Secretly, Brookner was battling AIDS, which became exacerbated when he decided to go off his AZT medication to have the strength to finish shooting. The New York Times wrote it "was a race against the clock" as Brookner was gravely ill while fighting the studio for final cut and holding readings for his next film Scary Kisses (with new acting talent that included Sean Penn and Tilda Swinton).

He died before Bloodhounds of Broadway was released and was buried on his thirty-fifth birthday, 1989. Surrounded by friends and family, he left this quote taped to his refrigerator door: "There's so much beauty in the world. That's what got me into trouble in the first place."

==Filmography==
- Burroughs (1983)
- Robert Wilson and the Civil Wars (1986)
- Bloodhounds of Broadway (1989)
- Scary Kisses (unfinished)

Other Credits
- Gaffer: Permanent Vacation (1980) – Directed by Jim Jarmusch

Uncredited
- Footage of William S. Burroughs and Andy Warhol, shot during Burroughs, appears in the BBC Arena episode Chelsea Hotel
- Footage of William S. Burroughs and Francis Bacon, shot during Burroughs, appears in the BBC Arena short film Bacon Meets Burroughs

==Archive and restoration==

In 2012, Howard Brookner's archive was discovered in a number of locations in both the United States and Europe. The collection included 16mm film, reel to reel and mag sound, cassette tapes, 8mm film, VHS, video 8, and personal documents including letters, photos and writings. Some of the material contained never before seen out-takes of Burroughs, including those with Andy Warhol, Patti Smith, Brian Jones and Brion Gysin. The material was all shot by and for Howard Brookner between the late 1970s and end of the 1980s.

On November 28, 2012, Howard Brookner's nephew Aaron Brookner launched a Kickstarter campaign to finance digital restoration of Howard Brookner's out of print film Burroughs. The campaign was successful, gaining $21,360 from 283 backers, beating the initial goal of $20,000. The extra money raised during the campaign, not required for Burroughs, was designated towards preserving and restoring Brookner's wider archives.

The re-release of Burroughs coincided with the celebration of William S. Burroughs' one-hundredth birthday, in the year 2014.

==Uncle Howard==
Uncle Howard is a feature documentary by director Aaron Brookner, nephew of Howard Brookner. The documentary follows Aaron's search for and restoration of Howard Brookner's archives including Burroughs and Robert Wilson and the Civil Wars.

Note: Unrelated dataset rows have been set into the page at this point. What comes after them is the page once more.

(** * FMCG analyser: reconciliation pipeline and RFMCP scoring

    A shallow embedding of [data_loader.py] (the reconciliation of the
    credit, sales and margin extracts into the persisted ledger) and of
    [scoring.py] (the SQL scoring query and the RFMCP scores computed from
    it), followed by the properties established about them.

    Conventions of the embedding:
    - a table (pandas DataFrame, SQL relation) is a [list] of records, in
      row order;
    - a missing value (None, NaN, NaT, SQL NULL) is [None] in an [option];
    - a timestamp is an integer number of seconds ([Time]);
    - quantities that the loader rounds to integers are [Z]; sums and
      products of a column of them are computed in the dtype of the column,
      [int64] with its wrap-around or [float64]; ratios that pandas computes
      in floating point are exact rationals [Q], wrapped in [npfloat] where
      numpy can produce an infinity or a NaN.  Rounding error of the binary
      representation is not modelled;
    - a Python call either returns a value, returns [None], or raises:
      type [outcome]. *)

From Stdlib Require Import ZArith List String Ascii Bool Lia.
From Stdlib Require Import DecimalString Decimal DecimalZ.
From Stdlib Require Import QArith Qround Qabs Qminmax Qfield Lqa.
From Stdlib Require Import Permutation Sorted.
Import ListNotations.

Local Open Scope string_scope.
Local Open Scope list_scope.
Local Open Scope Z_scope.

Set Implicit Arguments.

(* ================================================================== *)
(** * Part I. Definitions *)
(* ================================================================== *)

(** ** Python outcomes *)

Inductive outcome (A : Type) : Type :=
| Returned (a : A)      (* normal return with a value *)
| ReturnedNone          (* [return None] *)
| Raised.               (* an exception escapes the function *)

Arguments Returned {A} a.
Arguments ReturnedNone {A}.
Arguments Raised {A}.

Definition bind {A B} (m : outcome A) (k : A -> outcome B) : outcome B :=
  match m with
  | Returned a => k a
  | ReturnedNone => ReturnedNone
  | Raised => Raised
  end.

Notation "x <- m ;; k" := (bind m (fun x => k))
  (at level 61, m at next level, right associativity).

Definition Time := Z.

Definition SECONDS_PER_DAY : Z := 86400.

(** ** Generic table operations (pandas) *)

Section Tables.
Variable A : Type.
Variable same : A -> A -> bool.   (* equality of the [subset] key columns *)

(** [DataFrame.drop_duplicates(subset, keep='last')]: a row is kept when
    no later row has the same key; the kept rows stay in order. *)
Fixpoint drop_duplicates_last (l : list A) : list A :=
  match l with
  | [] => []
  | x :: rest =>
      if existsb (same x) rest
      then drop_duplicates_last rest
      else x :: drop_duplicates_last rest
  end.

(** [DataFrame.drop_duplicates(subset, keep='first')]: rows are visited in
    order with the keys seen so far; a row whose key was seen is dropped. *)
Fixpoint drop_duplicates_from (seen : list A) (l : list A) : list A :=
  match l with
  | [] => []
  | x :: rest =>
      if existsb (same x) seen
      then drop_duplicates_from seen rest
      else x :: drop_duplicates_from (x :: seen) rest
  end.

Definition drop_duplicates_first (l : list A) : list A :=
  drop_duplicates_from [] l.
End Tables.

(** [pd.merge(left, right, how='left')]: every left row is paired, in order,
    with each matching right row, or once with nothing when none matches. *)
Definition merge_left {L R O : Type} (matches : L -> R -> bool)
    (combine : L -> option R -> O) (left : list L) (right : list R) : list O :=
  flat_map (fun l =>
              match filter (matches l) right with
              | [] => [combine l None]
              | rs => map (fun r => combine l (Some r)) rs
              end) left.

Definition fillna {A} (default : A) (v : option A) : A :=
  match v with Some a => a | None => default end.

(** Equality of nullable keys as pandas groups, deduplicates and merges them:
    two missing values are the same key. *)
Definition opt_string_eqb (a b : option string) : bool :=
  match a, b with
  | Some x, Some y => String.eqb x y
  | None, None => true
  | _, _ => false
  end.

Definition opt_Z_eqb (a b : option Z) : bool :=
  match a, b with
  | Some x, Some y => Z.eqb x y
  | None, None => true
  | _, _ => false
  end.

(** ** [DataFrame.sort_values]

    [sort_values] uses numpy's quicksort, which is not stable: the result is
    some arrangement of the rows that is ordered by the key; rows with equal
    keys come in an order the library does not fix.  The pipeline is therefore
    parametrised by the sort, of which only these two facts are assumed. *)

Class SortValues : Type :=
  sort_values : forall (A : Type), (A -> A -> bool) -> list A -> list A.

Class SortValuesLaws (S : SortValues) : Prop := {
  sort_values_perm :
    forall (A : Type) (le : A -> A -> bool) (l : list A),
      Permutation l (sort_values le l);
  sort_values_sorted :
    forall (A : Type) (le : A -> A -> bool) (l : list A),
      (forall a b, le a b = true \/ le b a = true) ->
      (forall a b c, le a b = true -> le b c = true -> le a c = true) ->
      StronglySorted (fun a b => le a b = true) (sort_values le l)
}.

(** A reference sort (insertion sort, stable), used to run the model. *)
Fixpoint insert_sorted {A} (le : A -> A -> bool) (x : A) (l : list A) : list A :=
  match l with
  | [] => [x]
  | y :: rest => if le x y then x :: y :: rest else y :: insert_sorted le x rest
  end.

Definition insertion_sort {A} (le : A -> A -> bool) (l : list A) : list A :=
  fold_right (insert_sorted le) [] l.

#[export] Instance insertion_sort_values : SortValues :=
  fun A le l => insertion_sort le l.

(** Order of a nullable date column with [na_position='last'] (the default),
    ascending or descending. *)
Definition date_le (ascending : bool) (a b : option Time) : bool :=
  match a, b with
  | Some x, Some y => if ascending then x <=? y else y <=? x
  | Some _, None => true
  | None, Some _ => false
  | None, None => true
  end.

(** ** Machine integers (numpy [int64])

    The integer fields that the validators deliver hold values of the [int64]
    range.  A column of such values without a missing value is held as
    [int64], whose arithmetic wraps around silently; a column with a missing
    value is held as [float64], whose arithmetic on integers is exact as long
    as the results stay within 2^53 in absolute value, and is taken as exact
    here. *)

Definition INT64_MIN : Z := - 2 ^ 63.
Definition INT64_MAX : Z := 2 ^ 63 - 1.

Definition in_int64 (z : Z) : bool := (INT64_MIN <=? z) && (z <=? INT64_MAX).

(** The value of [z] as a 64-bit two's-complement integer. *)
Definition wrap64 (z : Z) : Z := (z + 2 ^ 63) mod 2 ^ 64 - 2 ^ 63.

(** Conversion of a Python int to a C long: OverflowError ([None]) outside
    the range. *)
Definition to_int64 (z : Z) : option Z := if in_int64 z then Some z else None.

Definition and_then {A B} (m : option A) (k : A -> option B) : option B :=
  match m with Some a => k a | None => None end.

(** The dtype of a cleaned integer column: [int64] ([true]) when no value is
    missing, [float64] otherwise. *)
Definition int64_column (col : list (option Z)) : bool :=
  forallb (fun v => match v with Some _ => true | None => false end) col.

(** Addition and multiplication of two elements of a column of that dtype. *)
Definition add_as (int64 : bool) (a b : Z) : Z :=
  if int64 then wrap64 (a + b) else a + b.

Definition mul_as (int64 : bool) (a b : Z) : Z :=
  if int64 then wrap64 (a * b) else a * b.

(** [Series.sum()] and the groupby [sum] of a column of that dtype: the
    values are accumulated from 0, missing values being skipped. *)
Definition sum_as (int64 : bool) (values : list Z) : Z :=
  fold_left (add_as int64) values 0.

(** The range within which [int64] and [float64] sums of integers are both
    exact: the absolute values add up to at most 2^53. *)
Definition magnitude (values : list Z) : Z :=
  fold_right Z.add 0 (map Z.abs values).

Definition exactly_summable (values : list Z) : Prop :=
  magnitude values <= 2 ^ 53.

(** ** Identity standardizer ([load_clean_and_merge_data], STEP 3B)

    A customer code as the column read by [read_excel] holds it:
    - [CodeNaN]: a blank cell;
    - [CodeInt z]: an element of an [int64] column, or a Python int in a
      column of mixed content (dtype [object]), where it can be of any size;
    - [CodeUInt z]: an element of a [uint64] column, which pandas builds when
      no code is negative and one is 2^63 or more (0 <= z < 2^64);
    - [CodeFloat z]: a float holding the integral value [z], with
      |z| < 10^16, so that [str] prints it as the digits of [z] followed by
      [.0]; customer codes are integer codes, non-integral and non-finite
      floats are outside the model;
    - [CodeStr s]: a string, [s] listing its characters one by one, each
      below U+0100. *)

Inductive RawCode : Type :=
| CodeNaN
| CodeInt (z : Z)
| CodeUInt (z : Z)
| CodeFloat (z : Z)
| CodeStr (s : string).

(** [str] of a Python int. *)
Definition str_of_int (z : Z) : string :=
  NilEmpty.string_of_int (Z.to_int z).

(** [str] of a float with an integral value. *)
Definition str_of_whole_float (z : Z) : string :=
  (str_of_int z ++ ".0")%string.

(** [int(s)] for a Python string: surrounding whitespace is ignored, an
    optional sign is followed by decimal digits, single underscores may
    separate digits.  [None] stands for ValueError.

    The whitespace that [int] skips is that of C's [isspace] (tab, line feed,
    vertical tab, form feed, carriage return, space), to which the
    characters above U+007E that are Unicode whitespace are mapped first:
    below U+0100 these are U+0085 and U+00A0.  The separators U+001C to
    U+001F, which [str.strip] removes, are not skipped. *)
Definition is_space (c : ascii) : bool :=
  let n := nat_of_ascii c in
  ((9 <=? n) && (n <=? 13) || (n =? 32) || (n =? 133) || (n =? 160))%nat.

Definition digit_of (c : ascii) : option Z :=
  let n := nat_of_ascii c in
  if ((48 <=? n) && (n <=? 57))%nat then Some (Z.of_nat (n - 48)) else None.

Fixpoint lstrip (s : string) : string :=
  match s with
  | String c rest => if is_space c then lstrip rest else s
  | EmptyString => EmptyString
  end.

Fixpoint rstrip (s : string) : string :=
  match s with
  | EmptyString => EmptyString
  | String c rest =>
      match rstrip rest with
      | EmptyString => if is_space c then EmptyString else String c EmptyString
      | rest' => String c rest'
      end
  end.

Definition strip (s : string) : string := rstrip (lstrip s).

Fixpoint digits_value (acc : Z) (after_digit : bool) (s : string) : option Z :=
  match s with
  | EmptyString => if after_digit then Some acc else None
  | String c rest =>
      match digit_of c with
      | Some d => digits_value (10 * acc + d) true rest
      | None =>
          if (Ascii.eqb c "_" && after_digit)%bool
          then digits_value acc false rest
          else None
      end
  end.

Definition py_int_of_str (s : string) : option Z :=
  match strip s with
  | String "-" rest => option_map Z.opp (digits_value 0 false rest)
  | String "+" rest => digits_value 0 false rest
  | t => digits_value 0 false t
  end.

(** Credit side: [credit_df['customer_code'].fillna(-1).astype(int).astype(str)].
    [astype(int)] converts to [int64]: an [int64] element is kept, a [uint64]
    element wraps around, a Python int, a float or a string of a mixed column
    goes through [int()] and must fit, a float of a [float64] column is
    truncated.  [None] stands for the exception that [astype(int)] raises:
    ValueError on a string that is not an integer literal, OverflowError on
    a value outside the [int64] range.  (The conversion of a [float64]
    element outside that range is left to the hardware by numpy and is not
    modelled: the model treats it like the float of a mixed column.) *)
Definition standardize_credit (c : RawCode) : option string :=
  match c with
  | CodeNaN => Some (str_of_int (-1))
  | CodeInt z => option_map str_of_int (to_int64 z)
  | CodeUInt z => Some (str_of_int (wrap64 z))
  | CodeFloat z => option_map str_of_int (to_int64 z)
  | CodeStr s => option_map str_of_int (and_then (py_int_of_str s) to_int64)
  end.

(** Sales side: [sales_df['customer_code'].astype(str)]. *)
Definition standardize_sales (c : RawCode) : string :=
  match c with
  | CodeNaN => "nan"
  | CodeInt z => str_of_int z
  | CodeUInt z => str_of_int z
  | CodeFloat z => str_of_whole_float z
  | CodeStr s => s
  end.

Simultaneously the film tells Howard Brookner's story from his early filmmaking career at NYU, through his three completed features and up until his death in 1989. The film features contributions from numerous colleagues and friends of Howard's and is executive produced by Jim Jarmusch.

On December 2, 2015, it was announced that Uncle Howard would premiere in the U.S. Documentary Competition category at the 2016 Sundance Film Festival.